Em recente decisão[1], o Tribunal de Justiça do Estado de São Paulo, em consonância com o entendimento do Superior Tribunal de Justiça[2], afastou a responsabilidade da Prudential do Brasil Seguros de Vida em caso de incidente que teria ocasionado a exposição de dados pessoais de clientes, com fundamento na inexistência de prova de dano.
Nesse sentido, calçada no diálogo das fontes entre o Código Civil e a LGPD, entendeu a Corte Paulista pela ausência do dano como elemento indispensável à caracterização da responsabilidade civil (subjetiva) da empresa vítima de incidente cibernético.
Entretanto, a complexidade do tema permite levar a discussão a outro patamar, não se limitando ao debate acerca da natureza da responsabilidade civil (objetiva ou subjetiva), ou mesmo se nessas hipóteses de vazamento de dados o dano deve ser efetivamente comprovado ou presumido (in re ipsa).

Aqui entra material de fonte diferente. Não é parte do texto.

Lemma unauthorized_post_answers_200_witness :
  let r := post 0 "" (Some basicHeaders) in
  Method r = "POST"
  /\ @decodeBody friendly r = None
  /\ HasPrefix (Get (Some basicHeaders) "Authorization") "Bearer " = false
  /\ wStatus (fst (@handler friendly freshWriter r (startState _ _))) = Some 200.
Proof.
  cbv zeta.
  assert (Hprefix : HasPrefix (Get (Some basicHeaders) "Authorization") "Bearer "
                    = false) by (vm_compute; reflexivity).
  pose proof (@unauthorized_post_answers_200 friendly
                (post 0 "" (Some basicHeaders)) basicHeaders (startState _ _)
                eq_refl eq_refl eq_refl Hprefix) as [_ H].
  destruct (@handler friendly freshWriter (post 0 "" (Some basicHeaders))
              (startState _ _)) as [w st'].
  destruct H as [Hstatus _].
  split; [reflexivity|]. split; [reflexivity|].
  split; [exact Hprefix | exact Hstatus].
Defined.

Lemma request_body_noninterference_witness :
  let r1 := post 0 "" (Some bearerHeaders) in
  let r2 := post 2 "{}" (Some bearerHeaders) in
  @decodeBody friendly r1 = None
  /\ @decodeBody friendly r2 = None
  /\ @handler friendly freshWriter r1 (startState _ _)
     = @handler friendly freshWriter r2 (startState _ _).
Proof.
  cbv zeta. split; [reflexivity|]. split; [reflexivity|].
  exact (proj1 (@request_body_noninterference friendly
                  (post 0 "" (Some bearerHeaders)) (post 2 "{}" (Some bearerHeaders))
                  freshWriter Background tt tt (startState _ _)
                  eq_refl eq_refl eq_refl eq_refl eq_refl)).
Defined.
(* ===== verification/_CoqProject ===== *)
-Q . S2P
Prelude.v
CLib.v
FsTypes.v
Block.v
Inode.v
Dir.v
FsInv.v
FsAlloc.v
FsMap.v
FsGrow.v
FsFile.v
FsWrite.v
FsTrunc.v
FsCache.v
Sample.v
DirSpec.v
FsRef.v
Namei.v
Path.v
FsSpec.v
KState.v
Page.v
Virtio.v
VirtioSpec.v
Keyboard.v
Kprintf.v
KprintfSpec.v
UserMem.v
FdTable.v
Process.v
Syscall.v
PageMem.v
PageTable.v
UserSpec.v
HeapSpec.v
Layout.v
Args.v
MemSpec.v
Sched.v
FdInv.v
FdSteps.v
FdFile.v
FdPath.v
FdSpec.v
FdSafety.v
ProcSpec.v
Spawn.v
Wait.v
Mkfs.v
MkfsInv.v
MkfsFile.v
MkfsAdd.v
MkfsTree.v
MkfsImage.v
MkfsHost.v
MkfsSpec.v
MkfsInit.v
ULib.v
ULibSpec.v
ULibTerm.v
UserOs.v
Shell.v
ShellLine.v
ShellRun.v
ShellConfig.v
ShellFormat.v
Snake.v
SnakeSpec.v
Ls.v
LsSpec.v
Ramfb.v
RamfbSpec.v
Asm.v
Threads.v
Trap.v
Boot.v
BootParts.v
BootSpec.v
Programs.v
Graphics.v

Na realidade, tais demandas devem ser analisadas também sob o enfoque do nexo de causalidade, sob pena de se gerar dever de indenizar a empresas que não têm qualquer relação direta com os danos sofridos por terceiros.
E isso ganha relevo em razão de multiplicidade de incidentes de exposição de dados que ocorrem diuturnamente com empresas e órgãos públicos.
Além da Prudential, as empresas Meta e a Eletropaulo, dentre outras, também foram vítimas de ataques hackers que culminaram na exposição de dados de seus clientes.
Tais ataques também atingiram órgão públicos, como é o caso da Receita Federal, Tribunais de Justiças Estaduais e o Superior Tribunal de Justiça. Também ocorreram incidentes de grande escala com o vazamentos de dados do Ministério da Saúde e o no DETRAN-RN, que expôs os dados pessoais das CNHs de mais de 70 (setenta) milhões de pessoas em todo o país.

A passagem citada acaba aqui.